*** Entries provided ***
(** * Order totals and grid controls of the Reaction storefront

    A shallow embedding of the two source files of the repository:

    - the order transform ([getSummary] and the [orderTransform] accessors),
    - the [GridItemControls] React component.

    The code is JavaScript.  Documents are untyped, so the embedding works
    over a small universe of JavaScript values and follows the evaluation
    rules of the language for the operators the code uses (property access,
    truthiness, [===], [+], [*], [||], [try]/[catch], [reduce], [for..of]).

    Conventions of the embedding:

    - a number is [NaN] or an exact rational: binary rounding, infinities,
      signed zero and the exponent notation of very large numbers are not
      represented;
    - an object is the ordered list of its own properties (insertion order),
      which is also the order [Object.keys] gives for keys that are not array
      indices; inherited members of [Object.prototype] are not represented;
    - strings are sequences of ASCII characters;
    - a run has one of three outcomes, see [completion]. *)

From Stdlib Require Import ZArith QArith Qround Qminmax Qpower.
From Stdlib Require Import List String Ascii Bool Lia Lqa.
From Stdlib Require Import Permutation.
Import ListNotations.

Set Warnings "-register-all".

Local Open Scope string_scope.
(* ================================================================== *)
(** * Events: the calls that change or read the disk, and the dialogs *)

Inductive Event : Type :=
| EvTruncate (p : string)            (* [open(p, 'w')] *)
| EvOpenAppend (p : string)          (* [open(p, 'a')] *)
| EvAppend (p : string) (data : string)   (* [f.write(data)] on an open file *)
| EvMkdir (p : string)               (* [os.mkdir] *)
| EvRemove (p : string)              (* [os.remove] *)
| EvRename (src dst : string)        (* [os.rename] *)
| EvCopytree (src dst : string)      (* [shutil.copytree] *)
| EvRmtree (p : string)              (* [shutil.rmtree] *)
| EvOpenRead (p : string)            (* [open(p, 'r')], [open(p, 'rb')] *)
| EvRead (p : string) (n : nat) (data : string) (* [f.read(n)] returned [data] *)
| EvWarning (msg : string)           (* [messagebox.showwarning] *)
| EvAsk (msg : string) (answer : bool).   (* [messagebox.askyesno] *)

Module Sem.

  Import FS.

  (** A regular file is created or replaced at [p]. *)
Definition write_file (root : node) (p : string) (f : option string -> option string)
    : option node :=
    match canon root p with
    | None => None
    | Some cp =>
        match get root cp with
        | Some (Dir _) => None
        | o => match f (content o) with
               | Some d => put root cp (Some (File d))
               | None => None
               end
        end
    end.

Definition rename (root : node) (src dst : string) : option node :=
    match canon root src, canon root dst with
    | Some cs, Some cd =>
        match get root cs with
        | None => None
        | Some n =>
            if list_eq_dec string_dec cs cd then Some root
            else
              let ok :=
                match n, get root cd with
                | _, None => true
                | File _, Some (File _) => true
                | Dir _, Some (Dir []) => true
                | _, _ => false
                end in
              if ok then
                match put root cs None with
                | Some root1 => put root1 cd (Some n)
                | None => None
                end
              else None
        end
    | _, _ => None
    end.

  (** The disk after the call, [None] when the call raises [OSError]. *)
Definition apply_event (e : Event) (root : node) : option node :=
    match e with
    | EvTruncate p => write_file root p (fun _ => Some "")
    | EvOpenAppend p =>
        write_file root p (fun o => match o with Some d => Some d | None => Some "" end)
    | EvAppend p data =>
        write_file root p (fun o => match o with Some d => Some (d +++ data) | None => None end)
    | EvMkdir p =>
        match canon root p with
        | Some cp => match get root cp with
                     | None => put root cp (Some (Dir []))
                     | Some _ => None
                     end
        | None => None
        end
    | EvRemove p =>
        match canon root p with
        | Some cp => match get root cp with
                     | Some (File _) => put root cp None
                     | _ => None
                     end
        | None => None
        end
    | EvRename src dst => rename root src dst
    | EvCopytree src dst =>
        match lookup root src, canon root dst with
        | Some (Dir es), Some cd =>
            match get root cd with
            | None => put root cd (Some (Dir es))
            | Some _ => None
            end
        | _, _ => None
        end
    | EvRmtree p =>
        match canon root p with
        | Some cp => match get root cp with
                     | Some (Dir _) => put root cp None
                     | _ => None
                     end
        | None => None
        end
    | EvOpenRead p => if is_file (lookup root p) then Some root else None
    | EvRead _ _ _ => Some root
    | EvWarning _ => Some root
    | EvAsk _ _ => Some root
    end.

End Sem.

(* ================================================================== *)
(** * The outside world *)

(** What the run cannot decide: the operator's answers to the yes/no
    dialogs, the identifiers drawn by [uuid.uuid4()] and the clock read by
    [time.strftime], each as the sequence of values handed out. *)
Class Env : Type := {
  answer : nat -> bool;
  uuid4 : nat -> string;
  strftime_now : nat -> string
}.

(** [csv.reader] over the text of a file, and the text [csv.writer]
    produces for one row. *)
Class Csv : Type := {
  csv_reader : string -> list (list string);
  csv_writerow : list string -> string
}.

(** A [hashlib] algorithm: the accumulator, [update] and the raw
    [digest]. *)
Record HashAlg : Type := {
  h_state : Type;
  h_new : h_state;
  h_update : h_state -> string -> h_state;
  h_digest : h_state -> list nat
}.

Class Hashlib : Type := {
  hashlib_md5 : HashAlg;
  hashlib_sha3_256 : HashAlg
}.

(** The record [make_rdf] reads from a [metadata.csv] row. *)
Record MetaRecord : Type := {
  sysUUID : string;
  localID : string;
  deptName : string;
  persVTID : string;
  collName : string;
  description : string;
  objURI : string;
  collURI : string
}.

(** [rdflib]: the graph [make_rdf] builds, serialised as pretty XML. *)
Class Rdflib : Type := {
  serialize_pretty_xml : MetaRecord -> string
}.

(** [tarfile]: the bytes of an uncompressed archive holding the tree [n]
    under the name [arcname]. *)
Class Tarfile : Type := {
  tar_bytes : string -> node -> string
}.

(** [os.stat] fields other than the size, the local-time formatting of a
    timestamp, [mimetypes.guess_type], and the floating-point part of
    [convert_size]. *)
Record stat_result : Type := {
  st_mode : nat;
  st_ino : nat;
  st_dev : nat;
  st_nlink : nat;
  st_uid : nat;
  st_gid : nat;
  st_ctime : nat;
  st_mtime : nat;
  st_atime : nat
}.

Class Platform : Type := {
  os_stat : string -> stat_result;
  strftime_local : nat -> string;
  guess_type : string -> option string;
  round_size : nat -> string
}.

(* ================================================================== *)
(** * Running a stage: state, exceptions, log *)

Inductive exn : Type :=
| OSError | KeyError | IndexError | TypeError | ValueError | NameError.

(** Each step of the log keeps the disk as the call left it: the disk a
    crash right after that call would leave behind. *)
Record World : Type := mkWorld {
  w_fs : node;
  w_trace : list (Event * node);
  w_asked : nat;
  w_ids : nat;
  w_clock : nat
}.

Inductive Result (A : Type) : Type :=
| Ok (a : A) (w : World)
| Raise (e : exn) (w : World).
Arguments Raise {A} e w.

Definition M (A : Type) : Type := World -> Result A.

Definition ret {A} (a : A) : M A := fun w => Ok a w.

Definition bind {A B} (m : M A) (f : A -> M B) : M B :=
  fun w => match m w with
           | Ok a w' => f a w'
           | Raise e w' => Raise e w'
           end.

Definition raise {A} (e : exn) : M A := fun w => Raise e w.

Declare Scope M_scope.
Delimit Scope M_scope with M.
Notation "x <- m ;; k" := (bind m (fun x => k))
  (at level 61, m at next level, right associativity) : M_scope.
Notation "m ;; k" := (bind m (fun _ => k))
  (at level 61, right associativity) : M_scope.
Local Open Scope M_scope.

Fixpoint foldM {A B} (f : B -> A -> M A) (l : list B) (a : A) : M A :=
  match l with
  | [] => ret a
  | x :: r => a' <- f x a ;; foldM f r a'
  end.

Definition final_world {A} (r : Result A) : World :=
  match r with Ok _ w => w | Raise _ w => w end.

(** [str(n)], ['%d' % n] *)
Definition str_nat (n : nat) : string := NilZero.string_of_uint (Nat.to_uint n).

Section Primitives.

  Context {env : Env}.

  (** A call that changes or reads the disk, or a dialog. *)
Definition emit (e : Event) : M unit :=
    fun w =>
      match Sem.apply_event e (w_fs w) with
      | Some fs' =>
          Ok tt (mkWorld fs' (w_trace w ++ [(e, fs')]) (w_asked w) (w_ids w) (w_clock w))
      | None => Raise OSError w
      end.

Definition showwarning (msg : string) : M unit := emit (EvWarning msg).
Lemma revokeToken_lookup jti w token data :
  refreshTokenStore (revokeToken jti w).2 !! token = Some data <->
  refreshTokenStore w !! token = Some data /\ RefreshTokenData.jti data <> jti.
Proof.
  unfold revokeToken, bind, modify. simpl. by rewrite map_lookup_filter_Some.
Qed.

(** After [revokeToken jti]: the identifier is reported revoked, the
    store holds exactly the former records whose identifier is another
    one, and every identifier revoked before is still revoked. *)
Theorem revokeToken_effect jti w :
  isTokenRevoked jti (revokeToken jti w).2 = true /\
  (forall token data,
     refreshTokenStore (revokeToken jti w).2 !! token = Some data <->
     refreshTokenStore w !! token = Some data /\ RefreshTokenData.jti data <> jti) /\
  (forall other, isTokenRevoked other w = true ->
     isTokenRevoked other (revokeToken jti w).2 = true).
Proof.
  split_and!.
  - apply revokeToken_revokes.
  - apply revokeToken_lookup.
  - intros other. unfold revokeToken, bind, modify, isTokenRevoked. simpl.
    rewrite !bool_decide_eq_true. set_solver.
Qed.
(** *** Layers stay non-empty, and there is one once a factor is present *)

Lemma process_factor_layers (f : factor) (d : raw_data) (st st' : state) :
  process_factor zoom f d st = Ok st' ->
  layers_nonempty (risk_layers st) ->
  layers_nonempty (risk_layers st')
  /\ (present d = true \/ risk_layers st <> [] -> risk_layers st' <> []).
Proof.
  destruct d as [raw|].
  - intros H Hinv. apply process_factor_inv in H.
    destruct H as [g [g' [l [ref' [_ [_ [_ [Hl [-> _]]]]]]]]]. simpl. split.
    + apply dict_set_Forall; [exact Hinv | intros k; exact Hl].
    + intros _ E.
      destruct (dict_set_cons (risk_layers st) (factor_name f) l) as [p [r Hp]].
      rewrite Hp in E. discriminate.
  - simpl. intros H Hinv. injection H as <-. split; [exact Hinv|].
    intros [E|E]; [discriminate | exact E].
Qed.

Lemma run_steps_layers (steps : list (factor * raw_data)) :
  forall st st',
    run_steps zoom steps st = Ok st' ->
    layers_nonempty (risk_layers st) ->
    layers_nonempty (risk_layers st')
    /\ (any_present steps = true \/ risk_layers st <> [] -> risk_layers st' <> []).
Proof.
  induction steps as [|[f d] steps IH]; intros st st' H Hinv.
  - simpl in H. injection H as <-. split; [exact Hinv|].
    intros [E|E]; [discriminate | exact E].
  - simpl in H. invert_binds.
    destruct (process_factor_layers f d st a Ha Hinv) as [Hinv1 Hne1].
    destruct (IH a st' H Hinv1) as [Hinv2 Hne2]. split; [exact Hinv2|].
    intros Hp. apply Hne2. unfold any_present in Hp. simpl in Hp.
    fold (any_present steps) in Hp.
    destruct Hp as [Hp|Hp].
    + apply orb_true_iff in Hp. destruct Hp as [Hp|Hp]; [right|left]; auto.
    + right. auto.
Qed.


(** *** The reference shape *)

Lemma process_factor_reference (f : factor) (d : raw_data) (st st' : state) :
  f <> vegetation_health \/ reference_shape st = None ->
  process_factor zoom f d st = Ok st' ->
  reference_shape st'
  = match reference_shape st with
    | Some s => Some s
    | None => first_shape [(f, d)]
    end.
Proof.
  intros Hf H. destruct d as [raw|].
  - apply process_factor_inv in H.
    destruct H as [g [g' [l [ref' [Hg [_ [_ [_ [-> Hcase]]]]]]]]].
    simpl. rewrite Hg.
    destruct Hcase as [[-> [_ ->]]|[_ Hal]].
    + destruct Hf as [Hf|Hf]; [contradiction | now rewrite Hf].
    + destruct (reference_shape st) as [s|].
      * now destruct (align_keeps _ _ _ _ Hal) as [-> _].
      * now destruct (align_first _ _ _ Hal) as [_ ->].
  - simpl in H. injection H as <-. simpl. now destruct (reference_shape st).
Qed.

Lemma run_steps_reference (steps : list (factor * raw_data)) :
  aligned_only steps = true ->
  forall st st',
    run_steps zoom steps st = Ok st' ->
    reference_shape st'
    = match reference_shape st with
      | Some s => Some s
      | None => first_shape steps
      end.
Proof.
  induction steps as [|[f d] steps IH]; intros Hal st st' H.
  - simpl in H. injection H as <-. now destruct (reference_shape st).
  - simpl in Hal. apply andb_true_iff in Hal. destruct Hal as [Hf Hal].
    simpl in H. invert_binds.
    rewrite (IH Hal _ _ H).
    rewrite (process_factor_reference f d st a); [|left; now destruct f|exact Ha].
    destruct (reference_shape st) as [s|]; [reflexivity|].
    simpl. destruct d as [raw|]; [|reflexivity].
    apply process_factor_inv in Ha.
    destruct Ha as [g [_ [_ [_ [Hg _]]]]]. now rewrite Hg.
Qed.

(** From the initial state, with the vegetation block at most in front. *)
Lemma run_from_initial (steps : list (factor * raw_data)) (st : state) :
  aligned_only (tl steps) = true ->
  run_steps zoom steps initial = Ok st ->
  reference_shape st = first_shape steps.
Proof.
  destruct steps as [|[f d] steps]; intros Hal H.
  - simpl in H. now injection H as <-.
  - simpl in Hal, H. invert_binds.
    rewrite (run_steps_reference steps Hal _ _ H).
    rewrite (process_factor_reference f d initial a); [|now right|exact Ha].
    simpl. destruct d as [raw|]; [|reflexivity].
    apply process_factor_inv in Ha.
    destruct Ha as [g [_ [_ [_ [Hg _]]]]]. now rewrite Hg.
Qed.

Lemma aligned_only_firstn (n : nat) (steps : list (factor * raw_data)) :
  aligned_only steps = true -> aligned_only (firstn n steps) = true.
Proof.
  revert n. induction steps as [|p steps IH]; intros [|n] H; try reflexivity.
  simpl in *. apply andb_true_iff in H. destruct H as [Hp H].
  rewrite Hp. simpl. now apply IH.
Qed.

(** A longer prefix keeps the shape that a shorter one has found. *)
Lemma first_shape_firstn (steps : list (factor * raw_data)) :
  forall n m s, (n <= m)%nat ->
    first_shape (firstn n steps) = Some s ->
    first_shape (firstn m steps) = Some s.
Proof.
  induction steps as [|[f d] steps IH]; intros n m s Hnm H.
  - rewrite firstn_nil in *. exact H.
  - destruct n as [|n]; [discriminate|].
    destruct m as [|m]; [lia|].
    simpl in *. destruct d as [raw|]; [exact H|].
    apply (IH n m); [lia | exact H].
Qed.

Lemma prefix_reference (veg water urban burn roof drainage : raw_data)
    (n : nat) (st : state) :
  run_steps zoom (firstn n (all_steps veg water urban burn roof drainage)) initial
  = Ok st ->
  reference_shape st
  = first_shape (firstn n (all_steps veg water urban burn roof drainage)).
Proof.
  apply run_from_initial.
  destruct n as [|n]; [reflexivity|].
  unfold all_steps. rewrite firstn_cons. simpl tl.
  now apply aligned_only_firstn.
Qed.


(** *** Grids without a single valid pixel *)

Lemma filter_all_nan (l : list float) :
  forallb F64.isnan l = true ->
  filter (fun x => negb (F64.isnan x)) l = [].
Proof.
  induction l as [|x l IH]; simpl; [reflexivity|].
  intros H. apply andb_true_iff in H. destruct H as [Hx Hl].
  rewrite Hx. simpl. now apply IH.
Qed.

(** With every item NaN, [np.nanmean] divides an empty sum by zero. *)
Lemma nanmean_all_nan (g : grid) : all_nan g = true -> nanmean g = nan.
Proof.
  intros H. unfold nanmean, nanmean_list.
  now rewrite (filter_all_nan _ H).
Qed.

Lemma roof_rule_all_nan (g : grid) :
  size g <> 0%nat -> well_formed g -> all_nan g = true ->
  roof_rule g = Ok (full (shape g) 5).
Proof.
  intros Hne Hwf Hnan. unfold roof_rule, Np.max, Np.min, all_nan in *.
  unfold well_formed in Hwf.
  destruct (data g) as [|x rest] eqn:E; [simpl in Hwf; congruence|].
  simpl in Hnan. apply andb_true_iff in Hnan. destruct Hnan as [Hx _].
  simpl bind. rewrite (fold_maximum_nan rest x Hx), (fold_minimum_nan rest x Hx).
  unfold F64.gt. now rewrite (ltb_nan_r x x Hx).
Qed.

Lemma risk_of_all_nan (f : factor) (g : grid) :
  size g <> 0%nat -> well_formed g -> all_nan g = true ->
  risk_of f g = Ok (constant_layer f (shape g)).
Proof.
  intros Hne Hwf Hnan.
  assert (Hthr : is_threshold f = true ->
                 risk_of f g = Ok (constant_layer f (shape g))).
  { intros Hf. rewrite (risk_of_threshold f g Hf).
    unfold constant_layer. rewrite Hf. unfold map2d. simpl. do 3 f_equal.
    unfold well_formed, size in Hwf. rewrite <- Hwf.
    apply map_constant. intros x Hx. apply threshold_rule_nan.
    unfold all_nan in Hnan. rewrite forallb_forall in Hnan. now apply Hnan. }
  destruct f; try (apply Hthr; reflexivity).
  simpl. now rewrite (roof_rule_all_nan g Hne Hwf Hnan).
Qed.

Lemma constant_layer_size (f : factor) (s : nat * nat) :
  size (astype_float64 (constant_layer f s)) = (fst s * snd s)%nat.
Proof. unfold constant_layer. now destruct (is_threshold f). Qed.

Lemma raw_grid_well_formed (raw : list array3) (g : grid) :
  raw_grid raw = Ok g -> well_formed g.
Proof.
  unfold raw_grid. intros H. invert_binds.
  now destruct (channel0_well_formed _ _ H).
Qed.

(** On a grid with items every converter yields a layer of the grid's
    shape, whatever the values. *)
Lemma risk_of_nonempty (f : factor) (g : grid) :
  size g <> 0%nat -> well_formed g ->
  exists l,
    risk_of f g = Ok l
    /\ layer_shape l = shape g
    /\ well_formed (astype_float64 l).
Proof.
  intros Hne Hwf. destruct (is_threshold f) eqn:Hf.
  - rewrite (risk_of_threshold f g Hf). eexists. split; [reflexivity|].
    split; [reflexivity|]. unfold well_formed in *. simpl.
    now rewrite !length_map.
  - destruct f; try discriminate. simpl. unfold roof_rule, Np.max, Np.min.
    pose proof Hwf as Hwf'. unfold well_formed in Hwf'.
    destruct (data g) as [|x rest] eqn:E; [simpl in Hwf'; congruence|].
    rewrite !bind_unit. destruct (F64.gt _ _); rewrite bind_unit; eexists;
      (split; [reflexivity|]); (split; [reflexivity|]); unfold well_formed; simpl.
    + now rewrite length_map, E.
    + apply repeat_length.
Qed.

(** A block that does not resample: the layer comes from the raw grid and
    the reference shape is the grid's shape afterwards. *)
Lemma process_factor_unresampled
    (f : factor) (raw : list array3) (g : grid) (st : state) :
  raw_grid raw = Ok g ->
  size g <> 0%nat ->
  f = vegetation_health \/ reference_shape st = None
    \/ reference_shape st = Some (shape g) ->
  exists l,
    risk_of f g = Ok l
    /\ layer_shape l = shape g
    /\ well_formed (astype_float64 l)
    /\ process_factor zoom f (Some raw) st = Ok (store f g l (Some (shape g)) st).
Proof.
  intros Hraw Hne Href.
  pose proof (raw_grid_well_formed raw g Hraw) as Hwf.
  destruct (risk_of_nonempty f g Hne Hwf) as [l [Hrisk [Hshape Hwfl]]].
  exists l. split; [exact Hrisk|]. split; [exact Hshape|]. split; [exact Hwfl|].
  assert (Hstat : layer_statistics l = Ok tt).
  { apply nan_statistics_nonempty. unfold layer_shape, shape in Hshape.
    unfold size in *. injection Hshape as -> ->. exact Hne. }
  destruct (factor_eq_veg f) as [->|Hf].
  - unfold process_factor, process_vegetation.
    rewrite Hraw, bind_unit. rewrite (nan_statistics_nonempty g Hne), bind_unit.
    rewrite Hrisk, bind_unit. now rewrite Hstat.
  - assert (Hal : align zoom (reference_shape st) g = Ok (g, Some (shape g))).
    { destruct Href as [Hv|[Hn|Hs]]; [contradiction| |].
      - now rewrite Hn.
      - rewrite Hs. unfold align, shape_eqb. now rewrite !Nat.eqb_refl. }
    assert (Hpf : process_factor zoom f (Some raw) st
                  = process_aligned zoom f raw st) by now destruct f.
    rewrite Hpf. unfold process_aligned.
    rewrite Hraw, bind_unit. rewrite (nan_statistics_nonempty g Hne), bind_unit.
    rewrite Hal, bind_unit. simpl fst. simpl snd.
    rewrite Hrisk, bind_unit. now rewrite Hstat.
Qed.

Lemma shape_eqb_eq (s t : nat * nat) : shape_eqb s t = true -> s = t.
Proof.
  unfold shape_eqb. destruct s, t. simpl. intros H.
  apply andb_true_iff in H. destruct H as [H1 H2].
  apply Nat.eqb_eq in H1, H2. congruence.
Qed.

Lemma process_factor_keeps_unresampled
    (s : nat * nat) (f : factor) (d : raw_data) (st : state) :
  (fst s * snd s <> 0)%nat ->
  input_shaped s d = true ->
  unresampled s st ->
  exists st', process_factor zoom f d st = Ok st' /\ unresampled s st'.
Proof.
  intros Hs Hd [Hlayers [Href Hset]]. destruct d as [raw|].
  - simpl in Hd. destruct (raw_grid raw) as [g|e] eqn:Hraw; [|discriminate].
    apply shape_eqb_eq in Hd.
    assert (Hne : size g <> 0%nat).
    { unfold size. unfold shape in Hd. destruct s. simpl in Hs.
      injection Hd as -> ->. exact Hs. }
    destruct (process_factor_unresampled f raw g st Hraw Hne)
      as [l [_ [Hshape [Hwfl Hrun]]]].
    { right. rewrite Hd. exact Href. }
    eexists. split; [exact Hrun|]. simpl. rewrite Hd. split; [|split].
    + apply dict_set_Forall; [exact Hlayers|]. intros k. simpl.
      split; [congruence | exact Hwfl].
    + now right.
    + reflexivity.
  - exists st. split; [reflexivity|]. now split.
Qed.

Lemma run_steps_keeps_unresampled (s : nat * nat) (steps : list (factor * raw_data)) :
  (fst s * snd s <> 0)%nat ->
  forallb (fun p => input_shaped s (snd p)) steps = true ->
  forall st, unresampled s st ->
    exists st', run_steps zoom steps st = Ok st' /\ unresampled s st'.
Proof.
  intros Hs. induction steps as [|[f d] steps IH]; intros Hall st Hinv.
  - exists st. now split.
  - simpl in Hall. apply andb_true_iff in Hall. destruct Hall as [Hd Hall].
    destruct (process_factor_keeps_unresampled s f d st Hs Hd Hinv) as [st1 [H1 Hinv1]].
    destruct (IH Hall st1 Hinv1) as [st' [H' Hinv']].
    exists st'. split; [|exact Hinv']. simpl. now rewrite H1, bind_unit.
Qed.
*** End of Entries provided ***
| Activity |
The required output is a copy of each line in the records where the string "rename" occurs.

| Problem solution |
| EvRename (src dst : string)        (* [os.rename] *)
Definition rename (root : node) (src dst : string) : option node :=
    | EvRename src dst => rename root src dst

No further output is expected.